◆ **Your assignment**:
Search the entries below. Return every line that has "raises" in it.

BEGIN

(** * MultiMinio: a health-aware fallback facade over several Minio clients

    Shallow embedding of [multiminio/multiminio.py].

    Modelling choices.
    - [TS] values (the [tsx.TS] float subclass) and the durations obtained by
      subtracting them are exact numbers, counted in milliseconds: the
      default [HEALTH_CHECK_TIMEOUT = 5.0] seconds is [5000].
    - Everything outside the class is an explicit [World] threaded through
      the code: the clock behind [ts_type.now()], the HTTP layer behind
      [requests.get] and the servers behind the wrapped [Minio] methods.
      They are the fields of the [Environment] class, so every theorem holds
      for whatever the environment does.
    - A Python method that mutates [self] and may raise is a function
      [MultiMinio -> World -> Result A * MultiMinio * World]; the object is
      returned on every path because an exception does not roll back the
      assignments made before it.
    - Both [while] loops are driven by the clock, so they are Fixpoints on a
      fuel argument; [OutOfFuel] is the model's answer when the fuel given
      was too small, and is not a Python value.
    - [RLock] sections and the [logging.error] / [logging.warning] calls are
      not represented.  The thread pool behind [mtmap] is run one client
      after the other; its results are in tuple order in the code as well,
      the order of the requests and clock readings among the probes of one
      round is not, and no statement below is about that order.
    - What a wrapped method raises is an [Exception]; [requests.get]
      answers or raises a [RequestException], which is its contract for a
      positive timeout (with [timeout <= 0] it raises [ValueError], which
      [_check_health_status] does not catch and this model does not have);
      [_get_client_url] finds one of the two shapes of [_base_url] it
      knows. *)

From Stdlib Require Import ZArith List String Bool Lia PeanoNat Permutation.
Import ListNotations.
Local Open Scope string_scope.
Local Open Scope Z_scope.

(** ** Data model *)

Definition TS := Z.

(** [requests.RequestException], raised by [requests.get]. *)
Inductive RequestException : Type :=
| RequestError (detail : string).
(** * Growth Funnel Lab: the dashboard script [app.py], embedded and verified

    The script is one top-to-bottom pipeline: load a table, normalise and
    validate its header, filter by date range and channel, aggregate
    (KPIs, funnel, trend, per-channel table) and write three insights.

    Modelling conventions.
    - A DataFrame is its header and its list of rows.  Integer columns are
      [Z], summed as int64 with wrap-around; the money columns and every
      ratio are exact rationals [Q]: the rounding error of float64
      arithmetic is not modelled, its special values are (a [cell] is
      NA/NaN, an infinity or a number).
    - [Series.round(d)] is round-half-even on the exact value.
    - pandas' [nargsort] (NaN last, reversal for descending order) is
      written out around the sort.  [sort_values] runs the stable
      insertion sort of NumPy's scalar build; the default kind is not
      stable, so statements about tied keys go through [sort_values_by],
      which takes any sort that returns a sorted permutation.
    - Where a statement depends on float64 rounding the totals are
      computed on binary64 values (module [F64]).
    - Header cells are byte strings; [lower] and [strip] are Python's on
      ASCII text.
    - Streamlit calls are events of a trace; [st.stop()] and Python
      exceptions end the run. *)

From Stdlib Require Import List ZArith QArith Qround String Ascii Bool Lia.
From Stdlib Require Import Permutation Sorted OrderedTypeEx Setoid Morphisms.
From Stdlib Require Import Lqa.
From Stdlib Require PrimFloat Uint63.
Import ListNotations.

Local Open Scope Z_scope.

(** ** Numeric cells *)

(** A float64 (or object) cell of a derived column. [NA] stands for both
    NaN and [pd.NA]: pandas treats them alike in [dropna] and in sorts. *)
Inductive cell : Type :=
| NA
| NegInf
| Num (q : Q)
| PosInf.

Definition isna (c : cell) : bool :=
  match c with NA => true | _ => false end.

(** [a / b] on two columns whose entries are finite or missing.  A missing
    operand gives a missing result; a zero denominator gives an infinity
    of the sign of the numerator, or NaN for [0 / 0]. *)
Definition true_div (a b : option Q) : cell :=
  match a, b with
  | Some x, Some y =>
      if Qeq_bool y 0 then
        match Qcompare x 0 with
        | Gt => PosInf
        | Lt => NegInf
        | Eq => NA
        end
      else Num (x / y)
  | _, _ => NA
  end.

(** Nearest integer, halves to the even neighbour (C's [rint]). *)
Definition rint (y : Q) : Z :=
  let f := Qfloor y in
  match Qcompare (y - inject_Z f) (1 # 2) with
  | Lt => f
  | Gt => f + 1
  | Eq => if Z.even f then f else f + 1
  end.

Definition round_q (q : Q) (decimals : nat) : Q :=
  let scale := inject_Z (10 ^ Z.of_nat decimals) in
  Qred (inject_Z (rint (q * scale)) / scale).

(** [Series.round(decimals)]: infinities and NA pass through. *)
Definition round (c : cell) (decimals : nat) : cell :=
  match c with
  | Num q => Num (round_q q decimals)
  | other => other
  end.

(** Order used by the sorts: -inf < numbers < +inf, NA greatest (the
    sorts below never compare an NA key: they are split off first). *)
Definition cell_leb (a b : cell) : bool :=
  match a, b with
  | _, NA => true
  | NA, _ => false
  | NegInf, _ => true
  | _, NegInf => false
  | _, PosInf => true
  | PosInf, _ => false
  | Num x, Num y => Qle_bool x y
  end.

Definition cell_ltb (a b : cell) : bool := negb (cell_leb b a).
(** X6: on accepted inputs every shift is closed by exactly one verdict:
    the steps of each shift [0 .. len(text) - len(pattern)] are Pending
    steps followed by one last step that is a Mismatch or a FullMatch; so
    the numbers of Mismatch and of FullMatch steps add up to the number of
    shifts, and the FullMatch steps are as many as the occurrences of the
    pattern. *)
Theorem one_verdict_per_shift (text pattern : str) :
  1 ≤ len pattern ≤ len text →
  ∃ steps,
    naive_search_steps text pattern = Some steps ∧
    (∀ sh, 0 ≤ sh ≤ len text - len pattern →
           ∃ pending verdict,
             at_shift sh steps = pending ++ [verdict] ∧
             Forall is_pending pending ∧
             (is_mismatch verdict ∨ is_full_match verdict)) ∧
    len (filter is_mismatch steps) + len (filter is_full_match steps) =
      len text - len pattern + 1 ∧
    len (filter is_full_match steps) = len (occurrences text pattern).
Proof.
  intros H. eexists. split; [apply naive_search_steps_eq|].
  rewrite bool_decide_eq_false_2 by lia. split_and!.
  - intros sh Hsh. rewrite at_shift_reference, decide_True by done.
    apply shift_trace_verdict.
  - unfold reference_trace.
    pose proof (count_one_per_block is_mismatch is_full_match
                  (shift_trace text pattern)
                  (range (len text - len pattern + 1))) as Hc.
    unfold range in *. rewrite length_seqZ in Hc. unfold len in *.
    rewrite <- Nat2Z.inj_add, Hc; [lia|].
    intros i. unfold shift_trace.
    destruct (first_mismatch text pattern i);
      by rewrite !filter_app, !filter_fmap_none by done.
  - unfold len. by rewrite reference_trace_full, length_fmap.
Qed.

Lemma one_verdict_per_shift_witness :
  1 ≤ len (chars "AB") ≤ len (chars "AAB") ∧
  ∃ steps,
    naive_search_steps (chars "AAB") (chars "AB") = Some steps ∧
    (∃ pending verdict,
       at_shift 0 steps = pending ++ [verdict] ∧
       Forall is_pending pending ∧
       (is_mismatch verdict ∨ is_full_match verdict)) ∧
    len (filter is_mismatch steps) + len (filter is_full_match steps) = 2.
Proof.
  assert (H : 1 ≤ len (chars "AB") ≤ len (chars "AAB"))
    by (unfold len; simpl; lia).
  split; [exact H|].
  destruct (one_verdict_per_shift _ _ H) as (steps & Hgen & Hper & Hsum & _).
  exists steps. split; [exact Hgen|]. split; [|exact Hsum].
  apply Hper. change (len (chars "AB")) with 2.
  change (len (chars "AAB")) with 3. lia.
Defined.

(** * Further properties of the step walker *)

Lemma advance_n_add (a b : nat) (st : session_state.t) :
  advance_n (a + b) st = advance_n a st ≫= advance_n b.
Proof.
  revert st. induction a as [|a IH]; intros st; [done|].
  cbn [Nat.add advance_n]. destruct (advance st) as [st'|]; [|done].
  simpl. apply IH.
Qed.

Lemma advance_n_disabled (k : nat) (st : session_state.t) :
  disabled_next st = true → advance_n k st = Some st.
Proof.
  intros Hd. induction k as [|k IH]; [done|].
  cbn [advance_n]. unfold advance. by rewrite Hd.
Qed.

Lemma found_of_full_matches (m : Z) (l : list Z) :
  (FullMatch m <$> l) ≫= Step.found_indices = l.
Proof.
  induction l as [|i l IH]; [done|].
  by rewrite fmap_cons, bind_cons, IH.
Qed.

Lemma accepted_nonempty {A} (l : list A) : 1 ≤ len l → truthy l = true.
Proof. by destruct l. Qed.

(** X7: what one advance command can do to a session, whatever the
    session: it keeps [steps] and [started], never shortens
    [found_indices], never clears [complete], and leaves the cursor where
    it is or moves it one step forward; on a session that is not started
    or is complete it changes nothing. *)
Theorem advance_preserves (st st' : session_state.t) :
  advance st = Some st' →
  steps st' = steps st ∧
  started st' = started st ∧
  found_indices st `prefix_of` found_indices st' ∧
  (complete st = true → complete st' = true) ∧
  (step_idx st' = step_idx st ∨
   ∃ idx, step_idx st = Some idx ∧ step_idx st' = Some (idx + 1)) ∧
  (started st = false ∨ complete st = true → st' = st).
Proof.
  unfold advance, disabled_next, next_step.
  destruct st as [all idx found on done]. simpl.
  assert (Hfin : ∀ idx' found' done',
            found `prefix_of` found' →
            (done = true → done' = true) →
            (idx' = idx ∨ ∃ i, idx = Some i ∧ idx' = Some (i + 1)) →
            (on = false ∨ done = true →
             idx' = idx ∧ found' = found ∧ done' = done) →
            Some (session_state.mk all idx' found' on done') = Some st' →
            steps st' = all ∧ started st' = on ∧
            found `prefix_of` found_indices st' ∧
            (done = true → complete st' = true) ∧
            (step_idx st' = idx ∨
             ∃ i, idx = Some i ∧ step_idx st' = Some (i + 1)) ∧
            (on = false ∨ done = true →
             st' = session_state.mk all idx found on done)).
  { intros idx' found' done' Hp Hc Hi Hsame [= <-]. simpl.
    split_and!; try done.
    intros Hd. by destruct (Hsame Hd) as (-> & -> & ->). }
  destruct on, done; simpl; try (by apply Hfin; auto).
  destruct idx as [idx|]; [|by apply Hfin; auto; intros [?|?]].
  destruct (bool_decide (idx < len all - 1)).
  - destruct (getitem all (idx + 1)) as [step|]; [|done]. simpl.
    destruct (bool_decide _ && truthy _); apply Hfin;
      try done; try (by apply prefix_app_r); try (by right; eexists);
      by intros [?|?].
  - apply Hfin; try done; [by left|by intros [?|?]].
Qed.

Lemma advance_preserves_witness :
  let st := session_state.mk [Pending 0 0; FullMatch 1 0] (Some 0) [] true false in
  let st' := session_state.mk [Pending 0 0; FullMatch 1 0] (Some 1) [0] true false in
  advance st = Some st' ∧ found_indices st `prefix_of` found_indices st'.
Proof.
  intros st st'.
  assert (H : advance st = Some st') by reflexivity.
  split; [exact H|].
  destruct (advance_preserves st st' H) as (_ & _ & Hp & _). exact Hp.
Defined.

(** X8: an accepted start command does not depend on the session it is
    given: for [1 <= len(pattern) <= len(text)] it always installs the
    generated steps with the cursor at the initial position, an empty
    [found_indices], [started] set and [complete] clear; no step is shown
    yet and the status line is the ready prompt. *)
Theorem start_search_accepts (text pattern : str) :
  1 ≤ len pattern ≤ len text →
  ∃ gen,
    naive_search_steps text pattern = Some gen ∧
    let fresh := session_state.mk gen (Some (-1)) [] true false in
    (∀ st0, start_search text pattern st0 = Some (fresh, [])) ∧
    current_step fresh = None ∧
    status_area pattern fresh =
      Some [st_caption "Ready. Press 'Next Step' to begin comparison."].
Proof.
  intros H. eexists. split; [apply naive_search_steps_eq|]. simpl.
  split_and!.
  - intros st0. unfold start_search.
    rewrite !accepted_nonempty by lia. simpl.
    rewrite bool_decide_eq_false_2 by lia.
    by rewrite naive_search_steps_eq.
  - done.
  - unfold status_area, completion_summary. simpl.
    by destruct (bool_decide _).
Qed.

Lemma start_search_accepts_witness :
  1 ≤ len (chars "AA") ≤ len (chars "AAAA") ∧
  ∃ gen,
    naive_search_steps (chars "AAAA") (chars "AA") = Some gen ∧
    start_search (chars "AAAA") (chars "AA")
      (session_state.mk [] (Some 3) [7] true true) =
    Some (session_state.mk gen (Some (-1)) [] true false, []).
Proof.
  assert (H : 1 ≤ len (chars "AA") ≤ len (chars "AAAA"))
    by (unfold len; simpl; lia).
  split; [exact H|].
  destruct (start_search_accepts _ _ H) as (gen & Hgen & Hstart & _).
  exists gen. split; [exact Hgen|]. apply Hstart.
Defined.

END

◆ **Response**:
    - What a wrapped method raises is an [Exception]; [requests.get]
      answers or raises a [RequestException], which is its contract for a
      positive timeout (with [timeout <= 0] it raises [ValueError], which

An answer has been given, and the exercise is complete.